Sommer und Lesen gehören für mich zusammen wie der Duft von frisch gemähtem Gras und einem schattigen Platz unter einem Baum. Kaum ist es schön, wandert das Buch mit hinaus – in den Garten, auf den Balkon oder einfach auf die Bank vor dem Haus. Dort liest man nicht nur, dort schaut man auch auf. Man sieht die Stauden, die heuer besonders schön blühen, entdeckt die Lücke im Beet, die schon lange nach einer Idee ruft, oder überlegt, ob nicht doch ein kleiner Baum genau die richtige Lösung für mehr Schatten wäre.

Sonnenblume "Firecracker"

Sonnenblume „Firecracker“

Man kann gleich vor Ort prüfen…

Das Schöne an Gartenbüchern ist ja: Man kann gleich vor Ort prüfen, ob die Empfehlung auch zum eigenen grünen Reich passt.

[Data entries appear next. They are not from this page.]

(* ===== verification/CliText.v ===== *)
(** * Text tools of the command line (crates/orion-cli)

    Shell quoting ([orion env]), the table printer, and [orion json], which turns text
    with columns into one JSON object per row: output.rs, cmd/shell.rs, cmd/json.rs and
    the kind names of cmd/mod.rs.  The theorems read the printed text back: with the
    rules of a shell, and with [orion json] itself. *)

From Stdlib Require Import ZArith Lia Bool Ascii Sorted.
From stdpp Require Import base list gmap strings pretty.
From S2P Require Import Prelude Text Types Parse.

(** ** Context (main.rs) *)

Inductive Format : Type := Table | JsonFormat | YamlFormat | Wide.

Record Ctx : Type := {
  ctx_controller : string;
  ctx_nats_url : string;
  ctx_token : option string;
  ctx_output : Format
}.

(** ** Shell quoting (cmd/shell.rs) *)

Definition shell_safe (c : ascii) : bool :=
  is_ascii_alphanumeric c || existsb (Ascii.eqb c) ["-"; "_"; "."; "/"; ":"; "@"]%char.

(** [s.replace('\'', r"'\''")]. *)
Fixpoint escape_quotes (s : string) : string :=
  match s with
  | EmptyString => EmptyString
  | String c s' => if Ascii.eqb c "'" then "'\''" +:+ escape_quotes s'
                   else String c (escape_quotes s')
  end.

Definition shell_quote (s : string) : string :=
  if negb (String.eqb s "") && string_all shell_safe s then s
  else "'" +:+ escape_quotes s +:+ "'".

Inductive EnvOutput : Type :=
| EnvLines (lines : list string)
| EnvObject (fields : list (string * string)).

Definition env_pairs (ctx : Ctx) : list (string * string) :=
  [("ORION_CONTROLLER_URL", ctx_controller ctx); ("NATS_URL", ctx_nats_url ctx)]
  ++ (let token := default "" (ctx_token ctx) in
      if String.eqb token "" then [] else [("ORION_CLUSTER_TOKEN", token)]).

(** [None]: an unknown format. *)
Definition run_env (ctx : Ctx) (format : string) : option EnvOutput :=
  if String.eqb format "sh" then
    Some (EnvLines ((λ kv, "export " +:+ kv.1 +:+ "=" +:+ shell_quote kv.2) <$> env_pairs ctx))
  else if String.eqb format "fish" then
    Some (EnvLines ((λ kv, "set -x " +:+ kv.1 +:+ " " +:+ shell_quote kv.2) <$> env_pairs ctx))
  else if String.eqb format "json" then Some (EnvObject (env_pairs ctx))
  else None.

(** ** Shells, as far as a single word goes

    How a POSIX shell reads one word: single quotes keep everything up to the next
    one, a backslash outside quotes keeps the next character, and a character with a
    meaning of its own outside quotes ends the plain reading. *)

Definition sh_special (c : ascii) : bool :=
  existsb (Ascii.eqb c) [" "; "009"; "010"; ";"; "&"; "|"; "<"; ">"; "("; ")"; "$"; "`"; "034";
    "*"; "?"; "["; "]"; "#"; "~"; "="; "%"; "!"; "{"; "}"; "^"]%char.

Fixpoint sh_word (quoted : bool) (s : string) : option string :=
  match s with
  | EmptyString => if quoted then None else Some EmptyString
  | String c s' =>
      if Ascii.eqb c "'" then sh_word (negb quoted) s'
      else if quoted then String c <$> sh_word true s'
      else if Ascii.eqb c "\" then
        match s' with
        | EmptyString => None
        | String d s'' => if Ascii.eqb d newline then sh_word false s''
                          else String d <$> sh_word false s''
        end
      else if sh_special c then None
      else String c <$> sh_word false s'
  end.
(* ===== verification/CliTools.v ===== *)
(** * Tools of the command line (crates/orion-cli/src/cmd)

    The commands that do more than one request: inline selectors ([find]), one-shot tasks
    ([exec]), the health report ([doctor]), and the paths of a scaffolded processor
    ([init]). *)

From Stdlib Require Import ZArith Lia Bool Ascii.
From stdpp Require Import base list gmap strings pretty.
From S2P Require Import Prelude Text Types Parse Effect Docker Bus Outbox Generate CliText.

(** ** Inline selectors (cmd/find.rs) *)

Section find.
Context {J : SerdeJson} {JM : JsonMake}.

Inductive FindError : Type := NoEquals (r : string) | NoDot (lhs : string).

Fixpoint build_inline_into (out : gmap string (gmap string Value)) (reqs : list string)
    : result (gmap string (gmap string Value)) FindError :=
  match reqs with
  | [] => Ok out
  | r :: rest =>
      match split_once "=" r with
      | None => Err (NoEquals r)
      | Some (lhs, raw) =>
          match split_once "." lhs with
          | None => Err (NoDot lhs)
          | Some (cap, attr) =>
              let val := default (json_string raw) (json_from_str raw) in
              let entry := default ∅ (out !! cap) in
              build_inline_into (<[cap := <[attr := val]> entry]> out) rest
          end
      end
  end.

(** The value whose text is posted. *)
Definition build_inline (reqs : list string) : result Value FindError :=
  let? out := build_inline_into ∅ reqs in Ok (json_object (json_object <$> out)).

End find.

(** ** One-shot tasks (cmd/shell.rs) *)

Record ExecArgs : Type := {
  ex_name : option string;
  ex_runtime : string;
  ex_image : option string;
  ex_env : list string;
  ex_keep : bool;
  ex_argv : list string
}.

Inductive ExecError : Type := NothingToExec | ExecImageRequired | ExecUnreachable.

(** [short_id]. *)
Definition exec_short_id {U : UuidText} (id : Uuid) : string := take_chars 8 (uuid_to_string id).
Definition exec_name {U : UuidText} (id : Uuid) (a : ExecArgs) : string :=
  default ("oexec-" +:+ exec_short_id id) (ex_name a).

Definition exec_runtime (a : ExecArgs) : result Mapping ExecError :=
  let m := [("kind", YStr (ex_runtime a))] in
  match ex_argv a with
  | [] => Err NothingToExec
  | exec :: rest =>
      if String.eqb (ex_runtime a) "native" then
        Ok (y_insert "args" (YSeq (YStr <$> rest)) (y_insert "exec" (YStr exec) m))
      else if String.eqb (ex_runtime a) "docker" then
        match ex_image a with
        | None => Err ExecImageRequired
        | Some image =>
            Ok (y_insert "args" (YSeq (YStr <$> ex_argv a)) (y_insert "image" (YStr image) m))
        end
      else Err ExecUnreachable
  end.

Ein paar Seiten lesen, dann den Blick heben – und schon beginnt im Kopf die Planung. Vielleicht wird ein Eck naturnaher, vielleicht zieht eine neue Tomatensorte ein, vielleicht darf der Abendgarten stärker duften. Und wenn man gar nichts verändern möchte, ist das auch in Ordnung. Dann reist man eben lesend: nach England in große Parks, in botanische Gärten, zu Schmetterlingen, Nachtblüten oder zu Menschen, die mit Pflanzen leben und träumen. Nicht jeder Sommer muss in der Ferne stattfinden. Manchmal genügt ein Liegestuhl, ein gutes Buch und das Rascheln der Blätter. Dann ist der Urlaub schon da – direkt vor der eigenen Tür.